Nojenta, cheia de pus esverdeado e mau-cheiro.
Uma coisa horrível de se ver.
Uma cicatriz mal costurada que, ao menor movimento, cospe podridão.
É assim que te vejo hoje.
E percebo como é pervertido o prazer de lamber essa ferida, travestida de amor.
As formigas já invadindo nossa cama, e as moscas, ah, as moscas! tão fiéis aos cadáveres em decomposição, fazendo sinfonias ao nosso redor.
Larvas gordas e brilhantes nadando no nosso suor azedo.
Baratas cascudas limpando os cantos das nossas bocas babosas, restos de vinho e beijo.
Restos de restos.
Fios de cabelos nas fronhas imundas, cheias de manchas mitológicas.
Olho em volta e vejo a degradação: paredes descascadas e mofadas, tapetes rotos, um prato com restos de refeições debutantes.
Insetos e você.
Aranhas se fartando...
"Who wants to live forever?
Who dares to love forever?
When love must die?"*
Não quero ser enterrado vivo num túmulo que nem é meu.
Nessa lápide, meu nome não está escrito, e as datas não correspondem ao meu mapa astral (que eu nunca fiz).
O som oco dos seus ossos descalcificados, o rangido das suas articulações!
E os livros desfolhados, jogados sobra a nossa cama, uma colcha de núpcias.
E as folhas secas das árvores do cemitério, que é nosso vizinho mais querido, invadem nosso universo de gemidos e gritos agonizantes e revirar de olhos e arrastar de correntes.
Beijo pois, pela última vez, essa boca desdentada.
E sinto, pela última vez, esse hálito morto invadir meus pulmões.

Roberta Nunes
10/05/2008

* "Quem quer viver para sempre?
Quem ousa amar para sempre?
Quando o amor dever morrer?"
Who wants to live forever - Queen

RECOLHIMENTO
Charles Baudelaire

Sê sábia, ó minha Dor, e queda-te mais quieta.
Reclamavas a Tarde; eis que ela vem descendo:
sobre a cidade um véu de sombras se projeta,
a alguns trazendo a angústia, a paz a outros trazendo.

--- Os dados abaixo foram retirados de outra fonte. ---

(** * OTP verification screen and client-side rate limiter

    A shallow embedding of
      - [src/lib/rateLimitUtils.ts]  ([checkRateLimit], [clearRateLimit]),
      - [src/app/otp-verification.tsx] ([isValidOTP], [handleVerify],
        [handleResend]),
      - [lib/otpUtils] ([clearOTPData]),
    and the properties the specification states about them.

    Conventions.  A JavaScript string is a [string] (a list of bytes; the
    inputs of interest are ASCII).  A JavaScript number holding a timestamp
    or a counter is a [Z].  An [async] function is a program of the
    command monad [Prog]: every call that leaves the function (storage,
    remote service, alerts, navigation, React state setters, the clock, the
    console) is a command, answered by the environment.  The payload of a
    console message is left out; its label is kept. *)

From Stdlib Require Import ZArith List Ascii String Lia Bool.
From Stdlib Require Import DecimalString DecimalZ.
From stdpp Require Import base option gmap strings.

Import ListNotations.
Local Open Scope string_scope.
Local Open Scope Z_scope.

(* ===================================================================== *)
(** ** JavaScript strings *)
(* ===================================================================== *)

Module JSString.

(** [\d] of a regular expression without the [u] flag: the ten ASCII
    digits. *)
Definition is_digit (c : ascii) : bool :=
  ((48 <=? nat_of_ascii c) && (nat_of_ascii c <=? 57))%nat.

(** [\d{n}] applied at the head of [s]: the rest of the input after [n]
    digits, or no match. *)
Fixpoint match_digits (n : nat) (s : string) : option string :=
  match n with
  | O => Some s
  | S n' =>
      match s with
      | String c s' => if is_digit c then match_digits n' s' else None
      | EmptyString => None
      end
  end.

(** [String.prototype.toLowerCase], on the ASCII letters. *)
Definition lower (c : ascii) : ascii :=
  let n := nat_of_ascii c in
  if ((65 <=? n) && (n <=? 90))%nat then ascii_of_nat (n + 32) else c.

Fixpoint toLowerCase (s : string) : string :=
  match s with
  | EmptyString => EmptyString
  | String c s' => String (lower c) (toLowerCase s')
  end.

(** [String.prototype.includes]. *)
Fixpoint includes (s needle : string) : bool :=
  if String.prefix needle s then true
  else match s with
       | EmptyString => false
       | String _ s' => includes s' needle
       end.

End JSString.

(* ===================================================================== *)
(** ** OTPCodeValidator: [isValidOTP] *)
(* ===================================================================== *)

(** [const isValidOTP = (otp) => /^\d{6}$/.test(otp)]: from the start of
    the input ([^]) six digits, then the end of the input ([$], which
    without the [m] flag is the very end: a trailing newline is not
    skipped). *)
Definition isValidOTP (otp : string) : bool :=
  match JSString.match_digits 6 otp with
  | Some EmptyString => true
  | _ => false
  end.

(** The specification's wording of the same check: exactly six characters,
    each an ASCII decimal digit. *)
Definition ascii_decimal_digit (c : ascii) : Prop :=
  (nat_of_ascii "0" <= nat_of_ascii c <= nat_of_ascii "9")%nat.

Definition six_ascii_digits (code : string) : Prop :=
  String.length code = 6%nat /\
  Forall ascii_decimal_digit (list_ascii_of_string code).

(* ===================================================================== *)
(** ** Data model *)
(* ===================================================================== *)

(** [interface RateLimitData { lastRequest: number; requestCount: number;
    blockedUntil?: number }]. *)
Record RateLimitData := {
  lastRequest : Z;
  requestCount : Z;
  blockedUntil : option Z
}.

(** The value [checkRateLimit] resolves to:
    [{ allowed: boolean; waitTime?: number }]. *)
Record RateLimitResult := {
  allowed : bool;
  waitTime : option Z
}.

(** The screen's flow, [useState<'register' | 'reset'>]. *)
Inductive FlowType := register | reset.

(** The [type] argument of [supabase.auth.verifyOtp] and
    [supabase.auth.resend] for e-mail codes. *)
Module OtpType.
Inductive t := signup | invite | magiclink | recovery | email_change | email.
End OtpType.

(** The outcome of awaiting a promise: resolved with a value, or rejected
    (an exception at the [await]). *)
Inductive result (A : Type) : Type :=
| Ok (a : A)
| Throw (e : string).
Arguments Ok {A} a.
Arguments Throw {A} e.

(** [{ data: { user, session }, error }] of [verifyOtp]: the user's id when
    a user is present, whether a session is present, the error's message
    when there is an error. *)
Record VerifyOtpResponse := {
  data_user : option string;
  data_session : bool;
  error_message : option string
}.

(** [{ data: { session }, error }] of [getSession]: the session's user id
    when a session is present, the error's message when there is one. *)
Record GetSessionResponse := {
  sessionData_session : option string;
  sessionError : option string
}.

(** The React state of [OTPVerificationScreen]. *)
Record Screen := {
  loading : bool;
  resendTimer : Z;
  resendDisabled : bool;
  verifying : bool;
  enteredOtp : string;
  email : string;
  type : FlowType
}.

(* ===================================================================== *)
(** ** Commands and programs *)
(* ===================================================================== *)

(** Everything the modelled functions ask of their surroundings. *)
Inductive Cmd :=
| AsyncStorage_getItem (key : string)
| AsyncStorage_setItem (key value : string)
| AsyncStorage_removeItem (key : string)
| Date_now
| auth_verifyOtp (email token : string) (type : OtpType.t)
| auth_getSession
| auth_resend (type : OtpType.t) (email : string)
| auth_resetPasswordForEmail (email : string)
| Alert_alert (title message : string)
| router_push (href : string)
| console_log (message : string)
| console_error (message : string)
| setLoading (b : bool)
| setVerifying (b : bool)
| setResendTimer (n : Z)
| setResendDisabled (b : bool).

(** What each command answers.  The asynchronous ones answer a [result]:
    their promise may reject.  [resend] and [resetPasswordForEmail] answer
    [{ error }], kept as the error's message. *)
Definition Resp (c : Cmd) : Type :=
  match c with
  | AsyncStorage_getItem _ => result (option string)
  | AsyncStorage_setItem _ _ => result unit
  | AsyncStorage_removeItem _ => result unit
  | Date_now => Z
  | auth_verifyOtp _ _ _ => result VerifyOtpResponse
  | auth_getSession => result GetSessionResponse
  | auth_resend _ _ => result (option string)
  | auth_resetPasswordForEmail _ => result (option string)
  | _ => unit
  end.

(** A command is asynchronous when the caller [await]s it. *)
Definition is_async (c : Cmd) : bool :=
  match c with
  | AsyncStorage_getItem _ | AsyncStorage_setItem _ _
  | AsyncStorage_removeItem _
  | auth_verifyOtp _ _ _ | auth_getSession
  | auth_resend _ _ | auth_resetPasswordForEmail _ => true
  | _ => false
  end.

Inductive Prog (A : Type) : Type :=
| Ret (a : A)
| Vis (c : Cmd) (k : Resp c -> Prog A).
Arguments Ret {A} a.
Arguments Vis {A} c k.

Fixpoint bind {A B : Type} (p : Prog A) (f : A -> Prog B) : Prog B :=
  match p with
  | Ret a => f a
  | Vis c k => Vis c (fun x => bind (k x) f)
  end.

Definition perform (c : Cmd) : Prog (Resp c) := Vis c Ret.

(** Programs in which an exception may be in flight: the body of an
    [async] function. *)
Definition Exc (A : Type) : Type := Prog (result A).
(** ** Errors and the handler monad *)

Inductive exn :=
  | Error (message : string)              (* [new Error(message)] *)
  | ValidationError (paths : list string) (* mongoose, on [save] *)
  | MongooseError                         (* the store does not answer *)
  | ENOENT (p : string).                  (* [fs]: no such file *)

(** A computation reads and changes the world and either throws or
    returns. *)
Definition M (A : Type) : Type := World → (exn + A) * World.

Global Instance M_ret : MRet M := λ A (a : A) w, (inr a, w).
Global Instance M_bind : MBind M := λ A B (k : A → M B) (m : M A) w,
  match m w with
  | (inl e, w') => (inl e, w')
  | (inr a, w') => k a w'
  end.

Definition throw {A} (e : exn) : M A := λ w, (inl e, w).

(** [try { m } catch (error) { h error }]. *)
Definition try_catch {A} (m : M A) (h : exn → M A) : M A := λ w,
  match m w with
  | (inl e, w') => h e w'
  | (inr a, w') => (inr a, w')
  end.

(** Reading and changing the world. *)
Definition gets {A} (f : World → A) : M A := λ w, (inr (f w), w).
Definition modify (f : World → World) : M unit := λ w, (inr (), f w).
Definition effect (e : Effect) : M unit := modify (log e).

(** ** The Note store (mongoose) *)

(** [sort({ uploadDate: -1 })]: most recent first.  Documents of equal date
    keep their collection order. *)
Fixpoint insert_desc (n : Note) (l : list Note) : list Note :=
  match l with
  | [] => [n]
  | m :: r =>
      if uploadDate m <=? uploadDate n then n :: l else m :: insert_desc n r
  end.
Definition sort_desc (l : list Note) : list Note := foldr insert_desc [] l.

(** [a] may come before [b] in a listing: [a] is not older than [b]. *)
Definition not_older (a b : Note) : Prop := uploadDate b ≤ uploadDate a.
(** [a] is strictly more recent than [b]. *)
Definition newer (a b : Note) : Prop := uploadDate b < uploadDate a.

Section store.
Context `{TextIndex}.

(** The documents a filter selects. *)
Definition select (f : Filter) (l : list Note) : list Note :=
  match f with
  | All => l
  | Text search => text_search search l
  end.

(** [await Note.find(f).sort({ uploadDate: -1 }).limit(n)] when [by_date]
    is set, [await Note.find(f).limit(n)] otherwise. *)
Definition Note_find (f : Filter) (by_date : bool) (limit : nat)
    : M (list Note) :=
  _ ← effect (DbFind f);
  up ← gets db_up;
  if up : bool
  then
    found ← gets (λ w, select f (notes w));
    mret (take limit (if by_date then sort_desc found else found))
  else throw MongooseError.
End store.

(** [new Note({ ... })]: the fields given, and the default of
    [uploadDate], [Date.now]. *)
Definition new_Note (now : Z)
    (branch subject topic description filePath originalName : jsval) : Note :=
  {| branch := branch; subject := subject; topic := topic;
     description := description; filePath := filePath;
     originalName := originalName; uploadDate := now |}.

(** [await newNote.save()]: the document is validated against the schema,
    then inserted. *)
Definition Note_save (n : Note) : M unit :=
  match missing_paths n with
  | [] =>
      _ ← effect (DbInsert n);
      up ← gets db_up;
      if up : bool
      then modify (λ w, set_notes (notes w ++ [n]) w)
      else throw MongooseError
  | paths => throw (ValidationError paths)
  end.

(** ** The Blob store ([fs] and multer) *)

(** The write multer's disk storage makes: creates or overwrites. *)
Definition fs_write (p data : string) : M unit :=
  _ ← effect (FsWrite p);
  modify (λ w, set_disk (<[p := data]> (disk w)) w).

(** [fs.unlinkSync(p)]. *)
Definition fs_unlinkSync (p : string) : M unit :=
  _ ← effect (FsUnlink p);
  present ← gets (λ w, disk w !! p);
  match present with
  | Some _ => modify (λ w, set_disk (delete p (disk w)) w)
  | None => throw (ENOENT p)
  end.

(** ** 3. File storage configuration *)

(** The file part of a multipart body, as multer hands it to the
    callbacks. *)
Record FilePart := {
  originalname : string;
  mimetype : string;
  content : string;
}.

(** [req.file] once the file is stored. *)
Record File := {
  file_originalname : string;
  file_mimetype : string;
  path : string;
}.

Inductive Platform := Posix | Win32.

(** [path.join('uploads/', name)] for a base name: the platform's
    separator after the directory. *)
Definition path_join_uploads (os : Platform) (name : string) : string :=
  match os with
  | Posix => "uploads/" +:+ name
  | Win32 => "uploads" +:+ String Str.backslash name
  end.

(** [storage.filename]: timestamp, dash, original name with white space
    dashed. *)
Definition storage_filename (now : Z) (file : FilePart) : string :=
  pretty now +:+ "-" +:+ Str.dash_spaces (originalname file).

(** [fileFilter]: [cb(null, true)] or [cb(new Error(...), false)]. *)
Definition fileFilter (file : FilePart) : exn + bool :=
  if bool_decide (mimetype file = "application/pdf")
  then inr true
  else inl (Error "Only PDF files are allowed!").

(** [upload.single('file')]: without a file part [req.file] stays
    undefined; with one, the filter decides before anything is stored, an
    error of the filter is passed on, and an accepted file is written under
    the name the storage gives. *)
Definition upload_single (os : Platform) (now : Z) (part : option FilePart)
    : M (option File) :=
  match part with
  | None => mret None
  | Some file =>
      match fileFilter file with
      | inl err => throw err
      | inr false => mret None
      | inr true =>
          let p := path_join_uploads os (storage_filename now file) in
          _ ← fs_write p (content file);
          mret (Some {| file_originalname := originalname file;
                        file_mimetype := mimetype file;
                        path := p |})
      end
  end.

(** ** 4. API routes *)

Record External := {
  source : string;
  title : string;
  summary : string;
}.

(** What a route sends. *)
Inductive Payload :=
  | Message (message : string)     (* [{ message }] *)
  | ErrorText (error : string)     (* [{ error }] *)
  | ErrorOf (e : exn)              (* [{ error: e.message }] *)
  | SearchResult (internal : list Note) (external : option External)
  | NoteList (l : list Note)
  | ErrorPage (e : exn).           (* Express's own answer to an error *)

Record Response := {
  status : Z;
  payload : Payload;
}.

(** [res.status(code).json(body)], and [res.json(body)] with the default
    status 200. *)
Definition res_status_json (code : Z) (body : Payload) : Response :=
  {| status := code; payload := body |}.
Definition res_json (body : Payload) : Response := res_status_json 200 body.

(** The application registers no error-handling middleware, so an error a
    middleware passes on reaches Express's default handler: the status is
    the error's own [status] when it has one, which none of [exn] has, and
    500 otherwise. *)
Definition run (m : M Response) (w : World) : Response * World :=
  match m w with
  | (inr r, w') => (r, w')
  | (inl e, w') => ({| status := 500; payload := ErrorPage e |}, w')
  end.

(** The fields of a multipart body. *)
Record Body := {
  body_branch : jsval;
  body_subject : jsval;
  body_topic : jsval;
  body_description : jsval;
}.

Record UploadRequest := {
  body : Body;
  file_part : option FilePart;
}.

(** The callback of [app.post('/api/upload', ...)]; [req_file] is
    [req.file]. *)
Definition upload_callback (now : Z) (req_body : Body) (req_file : option File)
    : M Response :=
  try_catch
    (let branch := body_branch req_body in
     let subject := body_subject req_body in
     let topic := body_topic req_body in
     let description := body_description req_body in
     if negb (checkContentSafety topic) || negb (checkContentSafety description)
     then
       _ ← match req_file with
           | Some f => fs_unlinkSync (path f)
           | None => mret ()
           end;
       mret (res_status_json 400
               (ErrorText "Content flagged by moderation system."))
     else
       match req_file with
       | None => mret (res_status_json 400 (ErrorText "No file uploaded."))
       | Some f =>
           let newNote :=
             new_Note now branch subject topic description
               (JString (Str.slash_backslashes (path f)))
               (JString (file_originalname f)) in
           _ ← Note_save newNote;
           mret (res_status_json 201 (Message "Upload successful!"))
       end)
    (λ error, mret (res_status_json 500 (ErrorOf error))).

(** [POST /api/upload]: multer first, then the callback.  [t_file] and
    [t_note] are the two readings of [Date.now()], for the file name and
    for the document. *)
Definition post_upload (os : Platform) (t_file t_note : Z)
    (req : UploadRequest) : World → Response * World :=
  run (req_file ← upload_single os t_file (file_part req);
       upload_callback t_note (body req) req_file).

Section search.
Context `{TextIndex}.

(** The callback of [app.get('/api/search', ...)]; [q] and [branch] are
    [req.query.q] and [req.query.branch]. *)
Definition search_callback (q branch : jsval) : M Response :=
  let query := q in
  if js_not query then mret (res_json (SearchResult [] None))
  else
    try_catch
      (internalResults ← Note_find (Text (js_to_string query)) false 10;
       let externalKnowledge :=
         if (length internalResults <? 3)%nat
         then Some
           {| source := "External Knowledge Base";
              title := "Concept Summary: " +:+ js_to_string query;
              summary :=
                "We found limited local PDFs, but here is what you need to know about "
                +:+ js_to_string query
                +:+ ". This topic usually covers foundational principles in "
                +:+ js_to_string (js_or branch (JString "engineering"))
                +:+ ". Important questions often involve derivations and practical applications." |}
         else None in
       mret (res_json (SearchResult internalResults externalKnowledge)))
      (λ error, mret (res_status_json 500 (ErrorText "Search failed"))).

(** [GET /api/search?q=...&branch=...]. *)
Definition get_search (q branch : jsval) : World → Response * World :=
  run (search_callback q branch).

(** [GET /api/notes]. *)
Definition get_notes : World → Response * World :=
  run (try_catch
         (notes ← Note_find All true 20;
          mret (res_json (NoteList notes)))
         (λ err, mret (res_status_json 500 (ErrorOf err)))).
End search.

(** ** Names for the steps of the upload route *)

(** The world once multer has stored a file under [p]. *)
Definition stored (p data : string) (w : World) : World :=
  set_disk (<[p := data]> (disk w)) (log (FsWrite p) w).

Enquanto dos mortais a multidão abjeta,
sob o flagelo do Prazer, algoz horrendo,
remorsos colhe à festa e sôfrega se inquieta,
dá-me, ó Dor, tua mão; vem por aqui, correndo deles.

Vem ver curvarem-se os Anos passados
nas varandas do céu, em trajes antiquados;
surgir das águas a Saudade sorridente;
O Sol que numa arcada agoniza e se aninha,
e, qual longo sudário a arrastar-se no Oriente,
ouve, querida, a doce Noite que caminha.